--- Data under study Enclosed Below ---

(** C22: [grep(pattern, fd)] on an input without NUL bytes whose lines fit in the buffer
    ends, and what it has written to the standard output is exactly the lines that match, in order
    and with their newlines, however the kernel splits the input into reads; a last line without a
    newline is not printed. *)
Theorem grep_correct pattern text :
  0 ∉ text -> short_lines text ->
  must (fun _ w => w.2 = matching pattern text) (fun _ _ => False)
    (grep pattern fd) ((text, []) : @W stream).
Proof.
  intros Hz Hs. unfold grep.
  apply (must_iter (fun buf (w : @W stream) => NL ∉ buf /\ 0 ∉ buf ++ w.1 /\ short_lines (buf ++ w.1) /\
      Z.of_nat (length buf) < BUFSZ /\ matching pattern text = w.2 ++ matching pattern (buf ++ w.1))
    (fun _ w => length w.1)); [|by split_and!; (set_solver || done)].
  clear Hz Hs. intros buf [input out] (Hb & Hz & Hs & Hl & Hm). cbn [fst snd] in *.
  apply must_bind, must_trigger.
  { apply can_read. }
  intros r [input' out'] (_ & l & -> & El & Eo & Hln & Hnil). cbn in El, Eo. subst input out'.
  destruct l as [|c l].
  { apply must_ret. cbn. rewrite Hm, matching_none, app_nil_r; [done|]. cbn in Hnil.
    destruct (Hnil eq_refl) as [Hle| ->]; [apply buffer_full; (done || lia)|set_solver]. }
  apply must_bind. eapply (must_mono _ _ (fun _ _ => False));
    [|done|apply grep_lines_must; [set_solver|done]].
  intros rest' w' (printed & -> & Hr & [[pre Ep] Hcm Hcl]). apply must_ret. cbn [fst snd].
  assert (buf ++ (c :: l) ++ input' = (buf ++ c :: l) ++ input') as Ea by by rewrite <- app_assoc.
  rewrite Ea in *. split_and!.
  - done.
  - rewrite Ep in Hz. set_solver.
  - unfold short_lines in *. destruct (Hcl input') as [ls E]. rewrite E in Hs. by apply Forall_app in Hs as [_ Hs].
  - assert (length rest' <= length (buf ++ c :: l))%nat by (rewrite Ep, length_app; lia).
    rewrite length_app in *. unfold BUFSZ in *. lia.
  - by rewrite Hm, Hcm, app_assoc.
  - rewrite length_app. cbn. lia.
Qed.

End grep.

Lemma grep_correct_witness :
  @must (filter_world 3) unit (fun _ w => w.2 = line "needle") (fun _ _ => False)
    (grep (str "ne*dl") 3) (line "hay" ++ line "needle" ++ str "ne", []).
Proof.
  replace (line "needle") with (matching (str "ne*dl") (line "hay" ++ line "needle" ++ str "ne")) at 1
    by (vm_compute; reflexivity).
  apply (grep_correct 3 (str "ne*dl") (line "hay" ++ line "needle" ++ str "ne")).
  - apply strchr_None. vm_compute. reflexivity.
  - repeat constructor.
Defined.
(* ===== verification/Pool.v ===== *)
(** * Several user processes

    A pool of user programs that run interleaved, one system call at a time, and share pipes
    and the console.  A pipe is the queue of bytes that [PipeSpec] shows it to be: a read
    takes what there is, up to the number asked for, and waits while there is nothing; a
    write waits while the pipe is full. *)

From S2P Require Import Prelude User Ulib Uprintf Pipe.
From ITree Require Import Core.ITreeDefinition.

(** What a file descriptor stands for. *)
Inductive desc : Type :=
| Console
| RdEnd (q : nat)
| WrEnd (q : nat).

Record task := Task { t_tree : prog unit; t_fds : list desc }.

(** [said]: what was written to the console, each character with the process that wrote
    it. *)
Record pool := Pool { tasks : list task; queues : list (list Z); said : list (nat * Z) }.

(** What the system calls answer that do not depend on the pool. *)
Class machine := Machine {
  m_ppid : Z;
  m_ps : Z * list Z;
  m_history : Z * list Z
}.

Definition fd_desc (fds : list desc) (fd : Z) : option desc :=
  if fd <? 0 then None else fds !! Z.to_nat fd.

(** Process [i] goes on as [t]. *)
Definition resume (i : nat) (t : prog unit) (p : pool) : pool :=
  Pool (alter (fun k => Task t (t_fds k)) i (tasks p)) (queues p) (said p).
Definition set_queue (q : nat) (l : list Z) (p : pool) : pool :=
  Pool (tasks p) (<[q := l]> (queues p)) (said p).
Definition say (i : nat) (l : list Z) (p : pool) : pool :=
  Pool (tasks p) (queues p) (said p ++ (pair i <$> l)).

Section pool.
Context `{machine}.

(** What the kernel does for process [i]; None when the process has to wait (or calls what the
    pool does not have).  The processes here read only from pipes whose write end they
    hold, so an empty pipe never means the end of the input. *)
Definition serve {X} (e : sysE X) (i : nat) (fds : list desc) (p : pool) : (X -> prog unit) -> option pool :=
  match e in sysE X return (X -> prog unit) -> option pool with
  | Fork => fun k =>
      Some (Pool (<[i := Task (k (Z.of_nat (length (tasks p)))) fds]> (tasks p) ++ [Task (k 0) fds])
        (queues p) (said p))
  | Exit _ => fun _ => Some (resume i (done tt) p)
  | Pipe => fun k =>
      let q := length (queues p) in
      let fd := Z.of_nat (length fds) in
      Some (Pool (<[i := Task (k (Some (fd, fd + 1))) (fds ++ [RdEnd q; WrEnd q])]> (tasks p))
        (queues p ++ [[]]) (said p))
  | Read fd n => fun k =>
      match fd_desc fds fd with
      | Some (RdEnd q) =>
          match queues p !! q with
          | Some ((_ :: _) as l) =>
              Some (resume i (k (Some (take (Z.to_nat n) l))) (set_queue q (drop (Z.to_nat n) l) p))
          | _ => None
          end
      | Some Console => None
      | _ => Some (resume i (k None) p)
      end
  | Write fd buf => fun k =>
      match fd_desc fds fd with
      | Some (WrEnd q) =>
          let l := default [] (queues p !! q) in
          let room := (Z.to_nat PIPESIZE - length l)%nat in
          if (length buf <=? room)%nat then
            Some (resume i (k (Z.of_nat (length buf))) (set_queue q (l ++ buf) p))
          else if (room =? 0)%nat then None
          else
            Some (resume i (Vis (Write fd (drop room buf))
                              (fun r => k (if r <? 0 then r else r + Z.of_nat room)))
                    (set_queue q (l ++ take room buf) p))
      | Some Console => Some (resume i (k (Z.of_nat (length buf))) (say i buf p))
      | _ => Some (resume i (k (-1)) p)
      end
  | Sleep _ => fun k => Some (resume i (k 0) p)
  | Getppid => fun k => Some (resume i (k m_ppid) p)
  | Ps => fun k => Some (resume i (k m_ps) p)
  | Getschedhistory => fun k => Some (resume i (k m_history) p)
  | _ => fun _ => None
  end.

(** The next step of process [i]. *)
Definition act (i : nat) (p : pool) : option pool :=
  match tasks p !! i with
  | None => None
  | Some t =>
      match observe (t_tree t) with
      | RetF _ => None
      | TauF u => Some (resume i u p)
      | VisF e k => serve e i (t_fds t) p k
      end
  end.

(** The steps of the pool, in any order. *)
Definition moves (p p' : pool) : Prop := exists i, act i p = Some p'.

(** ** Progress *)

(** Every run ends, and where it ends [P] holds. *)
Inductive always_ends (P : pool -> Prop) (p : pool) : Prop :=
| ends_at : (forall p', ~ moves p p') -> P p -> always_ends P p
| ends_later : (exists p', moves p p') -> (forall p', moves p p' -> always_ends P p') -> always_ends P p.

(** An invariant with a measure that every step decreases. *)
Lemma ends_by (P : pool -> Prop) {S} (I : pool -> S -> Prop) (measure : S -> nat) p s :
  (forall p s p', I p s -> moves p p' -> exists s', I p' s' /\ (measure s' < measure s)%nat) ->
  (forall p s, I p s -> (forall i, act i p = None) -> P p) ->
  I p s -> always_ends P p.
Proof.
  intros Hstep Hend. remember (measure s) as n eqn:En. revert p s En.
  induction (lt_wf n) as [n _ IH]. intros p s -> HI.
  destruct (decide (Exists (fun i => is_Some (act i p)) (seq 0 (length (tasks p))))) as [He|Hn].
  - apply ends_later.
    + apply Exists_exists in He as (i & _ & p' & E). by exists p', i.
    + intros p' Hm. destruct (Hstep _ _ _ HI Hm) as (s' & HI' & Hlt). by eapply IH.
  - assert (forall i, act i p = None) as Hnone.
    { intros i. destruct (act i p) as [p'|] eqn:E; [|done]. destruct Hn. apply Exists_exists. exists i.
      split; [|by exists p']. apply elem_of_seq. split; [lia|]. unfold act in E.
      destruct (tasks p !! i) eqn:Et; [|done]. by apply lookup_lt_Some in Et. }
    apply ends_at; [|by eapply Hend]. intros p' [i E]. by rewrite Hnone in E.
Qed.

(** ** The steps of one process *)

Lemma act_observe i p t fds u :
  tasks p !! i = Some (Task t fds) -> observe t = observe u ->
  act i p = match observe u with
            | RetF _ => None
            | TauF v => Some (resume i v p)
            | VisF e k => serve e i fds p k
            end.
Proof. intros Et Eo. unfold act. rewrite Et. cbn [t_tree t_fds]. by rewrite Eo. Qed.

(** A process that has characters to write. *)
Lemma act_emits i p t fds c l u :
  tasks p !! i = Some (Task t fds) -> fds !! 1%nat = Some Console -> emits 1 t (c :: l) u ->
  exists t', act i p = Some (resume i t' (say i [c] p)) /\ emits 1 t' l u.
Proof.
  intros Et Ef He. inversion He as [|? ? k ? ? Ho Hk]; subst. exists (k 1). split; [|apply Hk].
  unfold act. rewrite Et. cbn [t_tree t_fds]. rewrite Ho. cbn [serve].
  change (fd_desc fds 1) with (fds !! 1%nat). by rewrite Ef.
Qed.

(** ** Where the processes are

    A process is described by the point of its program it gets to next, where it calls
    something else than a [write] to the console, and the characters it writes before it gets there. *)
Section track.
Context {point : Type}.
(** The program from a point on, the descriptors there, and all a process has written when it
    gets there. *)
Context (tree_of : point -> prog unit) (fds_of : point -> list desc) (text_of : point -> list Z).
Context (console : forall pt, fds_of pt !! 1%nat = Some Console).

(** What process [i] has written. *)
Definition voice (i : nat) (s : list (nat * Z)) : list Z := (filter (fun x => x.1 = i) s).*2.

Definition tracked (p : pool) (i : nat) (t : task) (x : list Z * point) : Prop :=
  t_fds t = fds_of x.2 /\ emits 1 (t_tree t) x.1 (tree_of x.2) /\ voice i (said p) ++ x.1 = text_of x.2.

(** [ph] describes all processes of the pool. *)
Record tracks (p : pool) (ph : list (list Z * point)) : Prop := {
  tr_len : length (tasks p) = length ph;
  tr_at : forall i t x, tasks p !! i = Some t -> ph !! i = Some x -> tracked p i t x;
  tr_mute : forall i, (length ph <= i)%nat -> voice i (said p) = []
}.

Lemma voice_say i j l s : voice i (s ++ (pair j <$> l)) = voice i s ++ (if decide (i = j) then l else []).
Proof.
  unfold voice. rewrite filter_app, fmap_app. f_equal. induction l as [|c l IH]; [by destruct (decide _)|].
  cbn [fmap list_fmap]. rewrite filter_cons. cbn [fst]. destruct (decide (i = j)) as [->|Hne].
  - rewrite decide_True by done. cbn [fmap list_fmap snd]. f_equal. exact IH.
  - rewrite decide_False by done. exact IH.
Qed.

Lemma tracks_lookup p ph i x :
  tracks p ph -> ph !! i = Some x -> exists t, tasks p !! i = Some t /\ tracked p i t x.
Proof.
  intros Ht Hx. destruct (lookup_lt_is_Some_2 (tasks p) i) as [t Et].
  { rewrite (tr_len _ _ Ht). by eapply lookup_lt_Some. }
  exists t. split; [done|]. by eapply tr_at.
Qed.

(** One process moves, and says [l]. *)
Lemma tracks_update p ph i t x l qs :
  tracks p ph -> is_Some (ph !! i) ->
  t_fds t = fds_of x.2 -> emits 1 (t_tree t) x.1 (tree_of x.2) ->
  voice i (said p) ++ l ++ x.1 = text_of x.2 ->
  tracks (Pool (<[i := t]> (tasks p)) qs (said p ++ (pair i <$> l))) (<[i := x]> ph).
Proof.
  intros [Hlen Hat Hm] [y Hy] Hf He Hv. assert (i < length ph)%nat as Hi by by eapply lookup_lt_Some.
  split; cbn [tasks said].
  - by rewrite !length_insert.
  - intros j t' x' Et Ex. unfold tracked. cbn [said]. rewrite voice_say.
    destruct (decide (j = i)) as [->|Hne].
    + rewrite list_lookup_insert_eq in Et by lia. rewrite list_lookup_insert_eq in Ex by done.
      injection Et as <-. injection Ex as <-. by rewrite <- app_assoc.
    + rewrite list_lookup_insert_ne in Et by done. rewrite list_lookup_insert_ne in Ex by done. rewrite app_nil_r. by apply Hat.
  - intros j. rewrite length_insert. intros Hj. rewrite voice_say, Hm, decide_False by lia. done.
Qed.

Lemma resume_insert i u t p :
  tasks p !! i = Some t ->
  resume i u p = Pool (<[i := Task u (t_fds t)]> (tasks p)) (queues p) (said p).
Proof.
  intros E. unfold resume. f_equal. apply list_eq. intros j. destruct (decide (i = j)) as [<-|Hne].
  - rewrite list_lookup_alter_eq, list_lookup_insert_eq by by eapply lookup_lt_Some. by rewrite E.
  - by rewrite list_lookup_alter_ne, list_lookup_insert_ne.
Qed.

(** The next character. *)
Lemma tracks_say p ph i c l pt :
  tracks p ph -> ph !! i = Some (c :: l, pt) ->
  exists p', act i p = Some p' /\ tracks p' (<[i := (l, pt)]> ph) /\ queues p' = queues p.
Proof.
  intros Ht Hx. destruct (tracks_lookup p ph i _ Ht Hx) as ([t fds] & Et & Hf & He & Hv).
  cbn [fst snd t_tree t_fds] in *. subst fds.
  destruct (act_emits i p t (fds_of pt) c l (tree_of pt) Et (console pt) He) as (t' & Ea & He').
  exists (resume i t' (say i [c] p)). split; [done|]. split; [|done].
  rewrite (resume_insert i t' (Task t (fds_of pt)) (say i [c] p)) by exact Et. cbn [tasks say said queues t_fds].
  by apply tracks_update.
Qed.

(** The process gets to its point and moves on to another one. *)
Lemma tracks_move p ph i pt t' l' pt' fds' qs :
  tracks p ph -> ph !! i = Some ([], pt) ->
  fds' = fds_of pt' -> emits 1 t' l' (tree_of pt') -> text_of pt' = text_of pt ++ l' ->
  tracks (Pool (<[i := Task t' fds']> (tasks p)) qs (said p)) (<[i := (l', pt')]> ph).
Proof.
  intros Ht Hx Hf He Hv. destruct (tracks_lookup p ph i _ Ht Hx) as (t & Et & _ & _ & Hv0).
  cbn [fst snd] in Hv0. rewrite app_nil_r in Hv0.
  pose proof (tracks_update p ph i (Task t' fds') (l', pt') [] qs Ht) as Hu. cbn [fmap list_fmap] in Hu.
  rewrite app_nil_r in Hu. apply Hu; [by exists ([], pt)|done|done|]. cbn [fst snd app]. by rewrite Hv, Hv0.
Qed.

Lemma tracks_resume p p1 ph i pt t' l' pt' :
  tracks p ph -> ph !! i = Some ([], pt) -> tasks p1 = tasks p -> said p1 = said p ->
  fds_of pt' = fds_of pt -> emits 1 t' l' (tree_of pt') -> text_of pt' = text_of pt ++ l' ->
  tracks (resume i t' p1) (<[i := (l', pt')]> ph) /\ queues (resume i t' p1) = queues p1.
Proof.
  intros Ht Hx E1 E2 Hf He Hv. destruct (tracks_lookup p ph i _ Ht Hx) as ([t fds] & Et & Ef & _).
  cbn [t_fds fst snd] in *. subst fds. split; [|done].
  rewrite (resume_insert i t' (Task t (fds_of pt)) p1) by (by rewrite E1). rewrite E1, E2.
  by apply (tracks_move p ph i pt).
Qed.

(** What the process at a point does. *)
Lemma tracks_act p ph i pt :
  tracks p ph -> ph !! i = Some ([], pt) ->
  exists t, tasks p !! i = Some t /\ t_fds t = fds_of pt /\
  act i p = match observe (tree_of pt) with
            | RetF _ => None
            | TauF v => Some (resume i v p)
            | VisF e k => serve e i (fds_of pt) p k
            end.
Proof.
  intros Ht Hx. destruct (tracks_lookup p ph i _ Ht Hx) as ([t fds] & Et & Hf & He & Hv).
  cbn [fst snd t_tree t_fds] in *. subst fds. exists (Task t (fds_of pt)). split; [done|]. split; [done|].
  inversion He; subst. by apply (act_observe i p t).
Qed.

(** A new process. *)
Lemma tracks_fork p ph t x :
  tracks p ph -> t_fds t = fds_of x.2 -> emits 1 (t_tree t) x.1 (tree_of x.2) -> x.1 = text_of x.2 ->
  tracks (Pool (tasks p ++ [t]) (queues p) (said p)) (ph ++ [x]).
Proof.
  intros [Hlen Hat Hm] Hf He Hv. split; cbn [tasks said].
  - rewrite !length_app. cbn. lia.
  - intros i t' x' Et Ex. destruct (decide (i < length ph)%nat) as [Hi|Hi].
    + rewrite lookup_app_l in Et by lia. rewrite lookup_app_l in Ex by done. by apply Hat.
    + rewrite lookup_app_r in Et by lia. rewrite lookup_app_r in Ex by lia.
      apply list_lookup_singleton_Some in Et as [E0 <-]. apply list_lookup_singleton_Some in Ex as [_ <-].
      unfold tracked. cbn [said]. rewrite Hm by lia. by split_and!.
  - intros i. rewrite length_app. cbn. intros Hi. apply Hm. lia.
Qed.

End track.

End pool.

--- End of Enclosed Data under study ---

**Activity**
From the material above, copy every line where the word "moves" is found.

**Result below**
Definition moves (p p' : pool) : Prop := exists i, act i p = Some p'.
| ends_at : (forall p', ~ moves p p') -> P p -> always_ends P p
| ends_later : (exists p', moves p p') -> (forall p', moves p p' -> always_ends P p') -> always_ends P p.
  (forall p s p', I p s -> moves p p' -> exists s', I p' s' /\ (measure s' < measure s)%nat) ->
(** One process moves, and says [l]. *)
(** The process gets to its point and moves on to another one. *)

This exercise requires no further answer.